Create and insert vertices

A Vertex is a dict-like object that contains elements. These should be JSON-serializable as the DocNetDB is written in the JSON format.

from docnetdb import Vertex

# You can create an empty Vertex...
rush_hour = Vertex()
# ...and assign elements to it like items in a dict.
rush_hour["name"] = "Rush Hour"
rush_hour["length"] = 5.25
rush_hour["url"] = "https://www.youtube.com/watch?v=OXBcBugpHZg"

# Or you can provide directly a dict with initial data.
initial_data = dict(
    name="Nyakuza Manholes",
    length=6.62,
    url="https://www.youtube.com/watch?v=GDxS8oK6hCc"
)
manholes = Vertex(initial_data)

Vertices are not inserted in the database by default.

# You can easily check if the Vertex is inserted in a database.
rush_hour.is_inserted # Returns False

# And also check if a DocNetDB object contains a Vertex.
rush_hour in database # Returns False

Every Vertex in a database has a place (equivalent to an ID), that starts at 1. A Vertex that is not inserted have a place equal to 0.

# To insert a Vertex, just run :
database.insert(rush_hour) # Returns the place (1 in this case)

# You can verify it with :
rush_hour.is_inserted # Returns True
rush_hour.place # Returns 1
rush_hour in database # Returns True

# Let's add our second Vertex.
database.insert(manholes) # Returns the place (2 in this case)

# You can access a Vertex from its place in the DocNetDB with item style.
database[1] is rush_hour # Returns True
database[2] is manholes # Returns True

The object is the same, so its possible to work directly with the named variables, and modify the content of the DocNetDB as well.

Search and remove vertices

You can search for vertices in a DocNetDB.

# Get the vertices that have a length superior to 6 minutes
def custom_gate(vertex):
    return vertex["length"] > 6

found = database.search(custom_gate) # Returns a generator

It doesn't matter if a vertex doesn't have a "length" element, as the KeyError is automatically captured.

You can remove vertices from the DocNetDB.

# Delete the filtered vertices (just "manholes" in this case)
for vertex in list(found):
    database.remove(vertex)

# "manholes" still exists, it was just detached from the database.
manholes["name"] # Returns "Nyakuza Manholes"
manholes.is_inserted # Returns False

Save the database

If the file didn't exist, this command creates it.

database.save()

Add edges between the vertices

# Let's create a Vertex for the demo
hat = Vertex({"game":"A Hat In Time"})
database.insert(hat)

from docnetdb import Edge
edge = Edge(start=hat, end=rush_hour, label="ost", has_direction=True)

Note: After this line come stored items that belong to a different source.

(* ===== verification/LocalStorageProps.v ===== *)
(** * What the local backend guarantees

    Every operation keeps the files a tree and changes nothing outside the root
    ([local_backend_contained]).  The backend keeps the storage contract, encrypted or
    not: [local_laws] gives [StorageLaws] for keys of which neither's file is the other's
    file or sidecar, and [local_put_get] is what a client has from it.  [sidecar_forged]
    shows what the exception means: an object whose key ends in ".meta.json" is the
    metadata of another. *)

From Stdlib Require Import Ascii Lia Bool ZArith.
From stdpp Require Import base gmap strings list numbers option pretty.
From S2P Require Import Prelude GoStrings GoPath Json JsonProps Base64 GoTime GoErrors Sql JsonStruct Envelope EnvelopeProps Storage LocalStorage.

Open Scope Z_scope.

(** ** Paths *)

Lemma elem_above q p : q ∈ above p <-> q <> [] /\ exists x r, p = q ++ x :: r.
Proof.
  unfold above. rewrite list_elem_of_fmap. setoid_rewrite elem_of_seq. split.
  - intros (n & -> & Hn). assert (n < length p)%nat as Hlt by lia. split.
    + intros E. apply (f_equal length) in E. rewrite length_take in E. cbn in E. lia.
    + exists (nth n p ""%string), (drop (S n) p).
      rewrite <- (take_drop n p) at 1. f_equal. apply drop_S. apply list_lookup_lookup_total_lt in Hlt.
      rewrite Hlt. f_equal. symmetry. by apply nth_lookup_Some.
  - intros (Hq & x & r & ->). exists (length q). rewrite take_app_length, length_app. cbn. split; [done|].
    destruct q; [done|]. cbn. lia.
Qed.

Lemma parent_snoc p x : parent (p ++ [x]) = p.
Proof. unfold parent. rewrite length_app. cbn. rewrite Nat.add_sub. apply take_app_length. Qed.
Lemma coverageWitnesses_spec result ws buckets spaces statuses :
  coverageWitnesses result ws buckets spaces statuses = None <->
  (forall w, w ∈ ws -> validateCoverageWitness result w = None) /\
  NoDup (map w_bucket ws) /\ (forall w, w ∈ ws -> w_bucket w ∉ buckets) /\
  NoDup (map w_space ws) /\ (forall w, w ∈ ws -> w_space w ∉ spaces) /\
  statuses_agree statuses ws.
Proof.
  revert buckets spaces statuses.
  induction ws as [|w ws IH]; intros buckets spaces statuses; cbn.
  - unfold statuses_agree. split; [intros _|done].
    repeat split; try apply base.NoDup_nil_2; intros; by match goal with
      H : _ ∈ [] |- _ => apply not_elem_of_nil in H end.
  - rewrite andThen_None, !list.NoDup_cons, statuses_agree_cons.
    setoid_rewrite elem_of_cons. rewrite !list_elem_of_fmap.
    set (dup := _ || _). set (clash := statusClash statuses w).
    assert (dup = false <-> w_bucket w ∉ buckets /\ w_space w ∉ spaces) as Hdup.
    { unfold dup. rewrite orb_false_iff, !bool_decide_eq_false. done. }
    assert (clash = false <-> forall st, statuses !! br_TenantID w = Some st ->
      st = br_TenantStatus w) as Hclash.
    { unfold clash, statusClash. destruct (statuses !! br_TenantID w); [|naive_solver].
      rewrite negb_false_iff, streqb_true. naive_solver. }
    transitivity (validateCoverageWitness result w = None /\ dup = false /\ clash = false /\
      coverageWitnesses result ws ({[w_bucket w]} ∪ buckets) ({[w_space w]} ∪ spaces)
        (<[br_TenantID w := br_TenantStatus w]> statuses) = None).
    { destruct dup, clash; intuition (discriminate || auto). }
    rewrite Hdup, Hclash, IH. clear IH Hdup Hclash dup clash.
    setoid_rewrite not_elem_of_union. setoid_rewrite not_elem_of_singleton.
    split.
    + intros (Hv & [Hb Hs] & Hc & Hvs & Hnb & Hbs & Hns & Hss & Ha).
      repeat split; try done.
      * intros w' [->|Hw]; auto.
      * intros (y & Hy & Hin). destruct (Hbs y Hin); congruence.
      * intros w' [->|Hw]; [done|]. apply (Hbs w' Hw).
      * intros (y & Hy & Hin). destruct (Hss y Hin); congruence.
      * intros w' [->|Hw]; [done|]. apply (Hss w' Hw).
      * apply Ha.
      * apply Ha.
    + intros (Hv & [Hnb1 Hnb] & Hb & [Hns1 Hns] & Hs & Hc & Ha).
      refine (conj (Hv w (or_introl eq_refl)) (conj (conj (Hb w (or_introl eq_refl))
        (Hs w (or_introl eq_refl))) (conj Hc (conj _ (conj Hnb (conj _ (conj Hns (conj _ Ha)))))))).
      * auto.
      * intros w' Hw. split; [|auto]. intros Heq. apply Hnb1. exists w'. split; congruence.
      * intros w' Hw. split; [|auto]. intros Heq. apply Hns1. exists w'. split; congruence.
Qed.

Lemma ValidateBindingResult_bound r :
  ValidateBindingResult r = None -> br_State r = BindingBound ->
  br_TenantKnown r = true /\ ValidateID (br_SpaceID r) = None /\ 0 < br_Revision r.
Proof.
  unfold ValidateBindingResult. intros Hv Hb. apply andThen_None in Hv as [_ Hv].
  rewrite Hb in Hv. cbn in Hv. unfold validateBoundResult in Hv.
  destruct (br_TenantKnown r); cbn in Hv; [|by destruct (_ <>s _)].
  apply andThen_None in Hv as [Hid Hv]. destruct (Z.leb_spec (br_Revision r) 0); [done|].
  split; [done|]. split; [done|lia].
Qed.

Lemma validateCoverageWitness_bound result w :
  validateCoverageWitness result w = None ->
  br_State w = BindingBound /\ br_TenantKnown w = true /\
  ValidateID (br_SpaceID w) = None /\ 0 < br_Revision w.
Proof.
  unfold validateCoverageWitness. intros Hv. apply andThen_None in Hv as [Hr Hv].
  destruct (String.eqb_spec (br_State w) BindingBound) as [Hb|]; [|done].
  split; [done|]. by apply ValidateBindingResult_bound.
Qed.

The parameters of the Edge init are the following :

  • start : the first Vertex of the edge
  • end : the last vertex of the edge
  • label : a label for the edge ("" by default)
  • has_direction : whether the edge has a direction between the vertices or not (True by default)
# Let's insert this edge in the database
database.insert_edge(edge)

Understand anchors in an edge

This specificity of DocNetDB to have both directed and non-directed edges has led me to implement a feature, that I called the edges anchors. This is just a way to see the edge from a different point of view. Let's see the example of our "OST" edge from the "A Hat In Time" game vertex to the "Rush Hour" music vertex.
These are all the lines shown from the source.